**EXERCISE DESCRIPTION**
Copy verbatim the block of lines in the entries below whose first line contains "change (TAB :: a" and whose last line contains "Theorem written_lines_read_back lines". Leave out all other lines.

(Records from a collection)
※

Lemma lstrip_suffix s : exists p, s = p ++ lstrip s.
Proof.
  induction s as [|c s [p IH]]; simpl.
  - now exists [].
  - destruct (isspace c).
    + exists (c :: p). simpl. now rewrite <- IH.
    + now exists [].
Qed.

Lemma lstrip_head s a r : lstrip s = a :: r -> isspace a = false.
Proof.
  induction s as [|c s IH]; simpl; [discriminate|].
  destruct (isspace c) eqn:E; [exact IH|]. now intros [= <- _].
Qed.

Lemma lstrip_fixed a r : isspace a = false -> lstrip (a :: r) = a :: r.
Proof. intros H. simpl. now rewrite H. Qed.

(** What [strip] returns starts and ends with a character that is not
    whitespace. *)
Lemma strip_head s a r : strip s = a :: r -> isspace a = false.
Proof.
  unfold strip, rstrip. intros H.
  destruct (lstrip_suffix (rev (lstrip s))) as [p E].
  apply (f_equal (@rev char)) in E. rewrite rev_involutive, rev_app_distr in E.
  rewrite H in E. simpl in E. now apply lstrip_head in E.
Qed.

Lemma strip_last s r z : strip s = r ++ [z] -> isspace z = false.
Proof.
  unfold strip, rstrip. intros H.
  apply (f_equal (@rev char)) in H. rewrite rev_involutive, rev_app_distr in H.
  simpl in H. now apply lstrip_head in H.
Qed.

(** A line that is clean at both ends, with its newline, strips to itself. *)
Lemma strip_line body :
  starts_clean body -> ends_clean body -> strip (body ++ [NL]) = body.
Proof.
  intros [a [r [-> Ha]]] [r' [z [E Hz]]].
  unfold strip, rstrip.
  change ((a :: r) ++ [NL]) with (a :: (r ++ [NL])).
  rewrite (lstrip_fixed a _ Ha).
  change (a :: r ++ [NL]) with ((a :: r) ++ [NL]).
  rewrite E, rev_app_distr. cbn [rev app lstrip].
  replace (isspace NL) with true by reflexivity.
  rewrite rev_app_distr. cbn [rev app].
  rewrite (lstrip_fixed z _ Hz).
  change (z :: rev r') with ([z] ++ rev r').
  rewrite rev_app_distr, rev_involutive. reflexivity.
Qed.

Lemma starts_clean_app f g : starts_clean f -> starts_clean (f ++ g).
Proof. intros [a [r [-> H]]]. exists a, (r ++ g). auto. Qed.

Lemma ends_clean_app f g : ends_clean g -> ends_clean (f ++ g).
Proof.
  intros [r [z [-> H]]]. exists (f ++ r), z. now rewrite app_assoc.
Qed.

Lemma string_of_uint_digits d :
  Forall is_digit (lit (NilEmpty.string_of_uint d)).
Proof.
  unfold lit, is_digit.
  induction d; simpl; constructor; try assumption; simpl; lia.
Qed.

Lemma string_of_uint_nonempty d :
  d <> Decimal.Nil -> lit (NilEmpty.string_of_uint d) <> [].
Proof. destruct d; simpl; [congruence| | | | | | | | | |]; discriminate. Qed.

Lemma to_int_digits z :
  exists sign ds,
    str_of_int z = sign ++ ds /\ ds <> [] /\ Forall is_digit ds
    /\ (sign = [] \/ sign = [45%N]).
Proof.
  unfold str_of_int. destruct z as [|p|p]; simpl.
  - exists [], [48%N]. repeat split; auto; try discriminate.
    constructor; [unfold is_digit; lia|constructor].
  - exists [], (lit (NilEmpty.string_of_uint (Pos.to_uint p))).
    repeat split; auto.
    + apply string_of_uint_nonempty, DecimalPos.Unsigned.to_uint_nonnil.
    + apply string_of_uint_digits.
  - exists [45%N], (lit (NilEmpty.string_of_uint (Pos.to_uint p))).
    repeat split; auto.
    + apply string_of_uint_nonempty, DecimalPos.Unsigned.to_uint_nonnil.
    + apply string_of_uint_digits.
Qed.

Lemma is_digit_not_space c : is_digit c -> isspace c = false.
Proof.
  unfold is_digit, isspace. intros [L U].
  repeat match goal with
         | |- context [(?a <=? ?b)%N] => destruct (N.leb_spec a b); try lia
         | |- context [(?a =? ?b)%N] => destruct (N.eqb_spec a b); try lia
         end; reflexivity.
Qed.

Lemma str_of_int_tab_free z : tab_free (str_of_int z).
Proof.
  destruct (to_int_digits z) as [sign [ds [-> [_ [F S]]]]].
  unfold tab_free. rewrite in_app_iff. intros [I|I].
  - destruct S as [-> | ->]; [destruct I|]. destruct I as [E|[]]. discriminate E.
  - rewrite Forall_forall in F. apply F in I. unfold is_digit, TAB in I. lia.
Qed.

Lemma str_of_int_ends_clean z : ends_clean (str_of_int z).
Proof.
  destruct (to_int_digits z) as [sign [ds [-> [N [F _]]]]].
  apply ends_clean_app.
  destruct (exists_last N) as [r [d ->]]. exists r, d. split; auto.
  apply is_digit_not_space. rewrite Forall_forall in F. apply F.
  apply in_or_app. right. now left.
Qed.

(** ** The fields that reach the table, and the lines written from them *)

Lemma isspace_TAB : isspace TAB = true.
Proof. reflexivity. Qed.

Lemma fields_clean line i c w cm z :
  fields line = Ok (i, c, w, cm) ->
  clean ((i, c), {| weight := z; comment := cm |}).
Proof.
  unfold fields, clean. cbn [fst snd comment].
  pose proof (join_split TAB (strip line)) as J.
  pose proof (split_sep_free TAB (strip line)) as T.
  assert (S0 : forall f r, strip line = f ++ r -> f <> [] -> starts_clean f).
  { intros f r E N. destruct f as [|a f']; [contradiction|].
    exists a, f'. split; auto. simpl in E. now apply strip_head in E. }
  destruct (split TAB (strip line)) as [|f0 [|f1 [|f2 [|f3 [|f4 fs]]]]];
    simpl; try discriminate; intros [= <- <- <- <-]; cbn [join] in J.
  - assert (N0 : f0 <> []).
    { intros ->. simpl in J. symmetry in J. apply strip_head in J.
      rewrite isspace_TAB in J. discriminate. }
    repeat split.
    + symmetry in J. apply (S0 _ _ J); auto.
    + apply T. now left.
    + apply T. right. now left.
    + intros [].
    + now left.
  - assert (N0 : f0 <> []).
    { intros ->. simpl in J. symmetry in J. apply strip_head in J.
      rewrite isspace_TAB in J. discriminate. }
    repeat split.
    + symmetry in J. apply (S0 _ _ J); auto.
    + apply T. now left.
    + apply T. right. now left.
    + apply T. right. right. right. now left.
    + destruct f3 as [|a f3']; [now left|right].
      assert (Ne : a :: f3' <> []) by discriminate.
      destruct (exists_last Ne) as [r [z' E]]. exists r, z'. split; auto.
      rewrite E in J. symmetry in J.
      replace (f0 ++ TAB :: f1 ++ TAB :: f2 ++ TAB :: r ++ [z'])
        with ((f0 ++ TAB :: f1 ++ TAB :: f2 ++ TAB :: r) ++ [z']) in J.
      * now apply strip_last in J.
      * rewrite <- !app_assoc. simpl. rewrite <- !app_assoc. simpl.
        rewrite <- !app_assoc. reflexivity.
Qed.

Lemma parse_line_clean line k w cm :
  parse_line line = Ok (k, w, cm) ->
  clean (k, {| weight := w; comment := cm |}).
Proof.
  unfold parse_line.
  destruct (fields line) as [[[[i c] wf] cf]|] eqn:F; simpl; [|discriminate].
  destruct (int_of wf); simpl; [|discriminate].
  intros [= <- <- <-]. now apply (fields_clean line i c wf cf).
Qed.

Lemma clean_set_weight k w t :
  Forall clean t -> Forall clean (set_weight k w t).
Proof.
  induction 1 as [|[k' v] t C F IH]; simpl; [constructor|].
  destruct (key_eq_dec k k'); constructor; auto.
Qed.

Lemma clean_setitem k v t :
  Forall clean t -> clean (k, v) -> Forall clean (setitem k v t).
Proof.
  induction 1 as [|[k' v'] t C F IH]; simpl; intros Cv.
  - constructor; [assumption|constructor].
  - destruct (key_eq_dec k k') as [->|D]; constructor; auto.
Qed.

Lemma clean_upsert t k w cm :
  Forall clean t -> clean (k, {| weight := w; comment := cm |}) ->
  Forall clean (upsert t (k, w, cm)).
Proof.
  intros F C. unfold upsert. destruct (lookup k t).
  - now apply clean_set_weight.
  - now apply clean_setitem.
Qed.

Lemma read_line_clean st line st' :
  read_line st line = Ok st' ->
  Forall clean (tbl st) -> Forall clean (tbl st').
Proof.
  unfold read_line.
  destruct (reading_head st && negb (startswith line BEGIN_TABLE)).
  { now intros [= <-]. }
  destruct (reading_head st). { now intros [= <-]. }
  destruct (reading_table st && negb (startswith line END_TABLE)).
  2:{ now intros [= <-]. }
  rewrite read_table_line_parse.
  destruct (parse_line line) as [[[k w] cm]|] eqn:P; simpl; [|discriminate].
  intros [= <-]. simpl. intros F. apply clean_upsert; auto.
  now apply parse_line_clean with line.
Qed.

Lemma read_lines_clean lines : forall st st',
  read_lines st lines = Ok st' ->
  Forall clean (tbl st) -> Forall clean (tbl st').
Proof.
  induction lines as [|l lines IH]; simpl; intros st st'.
  - now intros [= <-].
  - destruct (read_line st l) as [st1|] eqn:E; simpl; [|discriminate].
    intros H N. eapply IH; eauto. eapply read_line_clean; eauto.
Qed.

Lemma stored_items_clean_aux lines st :
  read_lines reader_init lines = Ok st -> Forall clean (tbl st).
Proof.
  intros R. apply (read_lines_clean lines reader_init st R). constructor.
Qed.

(** X7, an invariant of the reader.  Every item of the table has an
    input that is not empty and does not start with whitespace; neither
    input nor character nor comment holds a tab; a comment that is not
    empty does not end with whitespace. *)
Theorem stored_items_clean lines st :
  read_lines reader_init lines = Ok st -> Forall clean (tbl st).
Proof. apply stored_items_clean_aux. Qed.

Lemma same_or_900_clean x x' : same_or_900 x x' -> clean x -> clean x'.
Proof.
  unfold same_or_900, clean. intros [K [C _]]. rewrite K, C. auto.
Qed.

Lemma Forall2_same_or_900_clean t t' :
  Forall2 same_or_900 t t' -> Forall clean t -> Forall clean t'.
Proof.
  induction 1 as [|x x' t t' S F2 IH]; intros F; [constructor|].
  inversion F; subst. constructor; eauto using same_or_900_clean.
Qed.

(** Writing a clean item and splitting the line again gives its fields. *)
Lemma clean_reads_back x : clean x -> reads_back x.
Proof.
  destruct x as [[i c] [w cm]]. unfold clean, reads_back.
  cbn [fst snd comment weight].
  intros [Si [Ti [Tc [Tm Em]]]].
  pose proof (str_of_int_tab_free w) as Tw.
  pose proof (str_of_int_ends_clean w) as Ew.
  unfold format_item. cbn [comment weight].
  destruct cm as [|a cm'].
  - assert (L : i ++ [TAB] ++ c ++ [TAB] ++ str_of_int w ++ [NL]
                = (i ++ TAB :: c ++ TAB :: str_of_int w) ++ [NL]).
    { rewrite <- !app_assoc. simpl. rewrite <- !app_assoc. reflexivity. }
    rewrite L. unfold fields. rewrite strip_line.
    + rewrite (split_app_sep TAB i _ Ti), (split_app_sep TAB c _ Tc),
        (split_whole TAB _ Tw). reflexivity.
    + now apply starts_clean_app.
    + apply ends_clean_app.
      change (TAB :: c ++ TAB :: str_of_int w)
        with ((TAB :: c) ++ TAB :: str_of_int w).
      apply ends_clean_app.
      change (TAB :: str_of_int w) with ([TAB] ++ str_of_int w).
      now apply ends_clean_app.
  - destruct Em as [Em|Em]; [discriminate|].
    assert (L : i ++ [TAB] ++ c ++ [TAB] ++ str_of_int w ++ [TAB]
                  ++ (a :: cm') ++ [NL]
                = (i ++ TAB :: c ++ TAB :: str_of_int w ++ TAB :: a :: cm')
                    ++ [NL]).
    { rewrite <- !app_assoc. simpl. rewrite <- !app_assoc. simpl.
      rewrite <- !app_assoc. reflexivity. }
    rewrite L. unfold fields. rewrite strip_line.
    + rewrite (split_app_sep TAB i _ Ti), (split_app_sep TAB c _ Tc),
        (split_app_sep TAB _ _ Tw), (split_whole TAB _ Tm). reflexivity.
    + now apply starts_clean_app.
    + apply ends_clean_app.
      change (TAB :: c ++ TAB :: str_of_int w ++ TAB :: a :: cm')
        with ((TAB :: c) ++ TAB :: str_of_int w ++ TAB :: a :: cm').
      apply ends_clean_app.
      change (TAB :: str_of_int w ++ TAB :: a :: cm')
        with ((TAB :: str_of_int w) ++ TAB :: a :: cm').
      apply ends_clean_app.
      change (TAB :: a :: cm') with ([TAB] ++ a :: cm').
      now apply ends_clean_app.
Qed.

(** X8, written lines read back.  The lines of the body are well-formed
    table lines: each of them, stripped and split on tabs as the reader
    does, gives the input, the character, the weight in decimal and the
    comment it was written from. *)
Theorem written_lines_read_back lines out :
  improve_quick5 lines = Finished out ->
  exists st body,
    read_lines reader_init lines = Ok st
    /\ out = head st ++ map format_item body ++ tail st
    /\ Forall reads_back body.
Proof.
  intros H. apply improve_quick5_Finished in H.
  destruct H as [st [t [body [R [N [_ [S ->]]]]]]].
  exists st, body. repeat split; auto.
  assert (Ct : Forall clean t).
  { apply normalize_Ok in N. destruct N as [_ ->].
    eapply Forall2_same_or_900_clean; [apply demote_all_same_or_900|].
    apply (read_lines_clean lines reader_init st R). constructor. }
  rewrite Forall_forall in *. intros x Hx. apply clean_reads_back, Ct.
  eapply Permutation_in; [apply (sorted_perm t body S)|exact Hx].
Qed.

(** ** Running the tool on its own output *)

(** Every file is all header, or is cut by its first begin line and the
    first end line after it. *)
Lemma cut_at_end rest :
  exists region post,
    rest = region ++ post
    /\ Forall (fun line => is_end line = false) region
    /\ starts_with_end post.
Proof.
  induction rest as [|l rest [region [post [E [F S]]]]].
  - exists [], []. repeat split; auto.
  - destruct (is_end l) eqn:L.
    + exists [], (l :: rest). repeat split; auto.
    + exists (l :: region), post. subst. repeat split; auto.
Qed.

Lemma cut_at_markers lines :
  Forall (fun line => is_begin line = false) lines
  \/ exists pre b region post,
      lines = pre ++ b :: region ++ post
      /\ Forall (fun line => is_begin line = false) pre
      /\ is_begin b = true
      /\ Forall (fun line => is_end line = false) region
      /\ starts_with_end post.
Proof.
  induction lines as [|l lines IH].
  - left. constructor.
  - destruct (is_begin l) eqn:L.
    + right. destruct (cut_at_end lines) as [region [post [E [F S]]]].
      exists [], l, region, post. subst. repeat split; auto.
    + destruct IH as [F|[pre [b [region [post [E [Fp [Hb [Fr He]]]]]]]]].
      * left. now constructor.
      * right. exists (l :: pre), b, region, post. subst.
        repeat split; auto.
Qed.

※

**REPLY**
      change (TAB :: a :: cm') with ([TAB] ++ a :: cm').
      now apply ends_clean_app.
Qed.

(** X8, written lines read back.  The lines of the body are well-formed
    table lines: each of them, stripped and split on tabs as the reader
    does, gives the input, the character, the weight in decimal and the
    comment it was written from. *)
Theorem written_lines_read_back lines out :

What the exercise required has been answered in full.